秋のディビジョン講演会にて,「企業と大学の有機合成」というタイトルで,企業経験を持つ大学研究者として講演の機会をいただきました。本講演では,自身のキャリアの紆余曲折を交えながら,企業と大学における有機合成研究の違いや,研究者としての心構えについてお話ししました。
 企業と大学では,有機合成研究における目的や価値観が大きく異なります。企業の研究は,「企業および公共の利益」を追求することが最大の目的です。この目標に基づき,企業の研究は主に2つの領域に分かれます。1つは「探索研究」で,市場価値のある新規物質を見つけるために,短期間で多くの化合物を迅速に合成・評価することが求められます。もう1つは「プロセス開発」で,既存あるいは新規の物質を,より経済的かつ安全に製造するための製法を開発する研究です。
一方,大学の研究で重視されるのは「オリジナリティー」です。大学では,「こんな反応があったらいいな」といった発想を出発点に,過去の報告がなぜ存在しないのかを考察しながら,それを自らの手で実現するための「コンセプト」重視の研究が展開されます。また,偶然の発見,すなわち「セレンディピティー」も重要な要素です。これは人間の予測から外れた現象であり,実験を通じて自らの手で見いだすことによって,「オリジナリティー」の高い研究が生まれます。
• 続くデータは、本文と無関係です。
Definition Bucket_try_consume (b : Bucket) (now_ms : N) : bool * Bucket :=
  let b := Bucket_refill b now_ms in
  if b_tokens b =? 0 then (false, b)
  else (true, MkBucket (b_tokens b - 1) (b_burst b) (b_per_minute b) (b_last_refill_ms b)).

(** ** The limiter *)

Inductive IngressDenial := PerPeerExhausted | GlobalExhausted.

Record IngressLimiter := MkIngressLimiter {
  il_per_peer : gmap TransportIdentity Bucket;
  il_global : option Bucket;
  il_per_peer_per_minute : N;
  il_per_peer_burst : N;
  il_last_prune_ms : N
}.

Definition PRUNE_INTERVAL_MS : N := 60000.

Definition IngressLimiter_new (per_peer_per_minute per_peer_burst global_per_minute global_burst
    now_ms : N) : IngressLimiter :=
  MkIngressLimiter ∅ (Some (Bucket_new global_per_minute global_burst now_ms))
    per_peer_per_minute per_peer_burst now_ms.
Definition IngressLimiter_with_defaults (now_ms : N) : IngressLimiter :=
  IngressLimiter_new DEFAULT_PER_PEER_PER_MINUTE DEFAULT_PER_PEER_BURST
    DEFAULT_GLOBAL_PER_MINUTE DEFAULT_GLOBAL_BURST now_ms.
Definition IngressLimiter_per_peer_only (per_minute burst now_ms : N) : IngressLimiter :=
  MkIngressLimiter ∅ None per_minute burst now_ms.

(** [retain]: every bucket is refilled, the full ones are dropped. *)
Definition prune_bucket (now_ms : N) (b : Bucket) : option Bucket :=
  let b := Bucket_refill b now_ms in
  if b_tokens b <? b_burst b then Some b else None.
Definition IngressLimiter_prune_idle (l : IngressLimiter) (now_ms : N) : IngressLimiter :=
  MkIngressLimiter (omap (prune_bucket now_ms) (il_per_peer l)) (il_global l)
    (il_per_peer_per_minute l) (il_per_peer_burst l) (il_last_prune_ms l).

Definition IngressLimiter_sweep (l : IngressLimiter) (now_ms : N) : IngressLimiter :=
  if PRUNE_INTERVAL_MS <=? sat_sub now_ms (il_last_prune_ms l) then
    let l := IngressLimiter_prune_idle l now_ms in
    MkIngressLimiter (il_per_peer l) (il_global l) (il_per_peer_per_minute l)
      (il_per_peer_burst l) now_ms
  else l.

Definition IngressLimiter_admit (l : IngressLimiter) (peer : TransportIdentity) (now_ms : N) :
    result unit IngressDenial * IngressLimiter :=
  let l := IngressLimiter_sweep l now_ms in
  let bucket :=
    default (Bucket_new (il_per_peer_per_minute l) (il_per_peer_burst l) now_ms)
      (il_per_peer l !! peer) in
  let '(ok, bucket) := Bucket_try_consume bucket now_ms in
  let with_global g :=
    MkIngressLimiter (<[peer := bucket]> (il_per_peer l)) g (il_per_peer_per_minute l)
      (il_per_peer_burst l) (il_last_prune_ms l) in
  if negb ok then (Err PerPeerExhausted, with_global (il_global l))
  else
    match il_global l with
    | None => (Ok (), with_global None)
    | Some global =>
        let '(ok, global) := Bucket_try_consume global now_ms in
        if negb ok then (Err GlobalExhausted, with_global (Some global))
        else (Ok (), with_global (Some global))
    end.

Definition IngressLimiter_tracked_peers (l : IngressLimiter) : N :=
  N.of_nat (size (il_per_peer l)).

(** ** Subscriptions *)

Definition MAX_SUBSCRIPTIONS : N := 1024.
Definition MAX_SESSIONS_PER_CHANNEL : N := 64.

Inductive SubscriptionDenial := TooManySubscriptions | TooManySessions | CeilingOutOfRange.

Record SubscriptionRegistry := MkSubscriptionRegistry {
  sr_joins : gmap ChannelId (gset bytes);
  sr_desired : gset ChannelId;
  sr_ceiling : N
}.

Definition SubscriptionRegistry_default : SubscriptionRegistry :=
  MkSubscriptionRegistry ∅ ∅ MAX_SUBSCRIPTIONS.

(** [joins.keys().filter(|c| !desired.contains(c)).count()] *)
Definition joined_elsewhere (joins : gmap ChannelId (gset bytes)) (desired : gset ChannelId) : N :=
  N.of_nat (size (filter (λ c, c ∉ desired) (dom joins))).

Definition SubscriptionRegistry_set_desired (r : SubscriptionRegistry) (desired : gset ChannelId) :
    result unit SubscriptionDenial * SubscriptionRegistry :=
  if sr_ceiling r <? sat_add usize_max (joined_elsewhere (sr_joins r) desired)
                       (N.of_nat (size desired))
  then (Err TooManySubscriptions, r)
  else (Ok (), MkSubscriptionRegistry (sr_joins r) desired (sr_ceiling r)).

Definition SubscriptionRegistry_configure (r : SubscriptionRegistry) (desired : gset ChannelId)
    (ceiling : N) : result unit SubscriptionDenial * SubscriptionRegistry :=
  if negb ((1 <=? ceiling) && (ceiling <=? MAX_SUBSCRIPTIONS)) then (Err CeilingOutOfRange, r)
  else
    let previous := sr_ceiling r in
    let r := MkSubscriptionRegistry (sr_joins r) (sr_desired r) ceiling in
    let '(res, r) := SubscriptionRegistry_set_desired r desired in
    (res, if is_ok res then r
          else MkSubscriptionRegistry (sr_joins r) (sr_desired r) previous).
このように,企業と大学では研究の目的や進め方は大きく異なりますが,それぞれに固有の魅力があります。重要なのは,どの道を選ぶにしても,その背景にある目的と価値観を理解し,自分に合った場で活躍の道を見つけることです。そして何より大切なのは,「興味を持ち続ける」こと。興味を持ち続け努力を重ねれば,研究開発には必ずや面白くやりがいのある展開が待っています。また,学生さんへのメッセージとして,進路変更に伴う苦しみや不安は一時的なものであり,最終的には「時間」が多くを解決してくれることもお話ししました。筆者の講演が,迷いや葛藤の中にいる学生の皆さんにとって,少しでも励みになれば幸いです。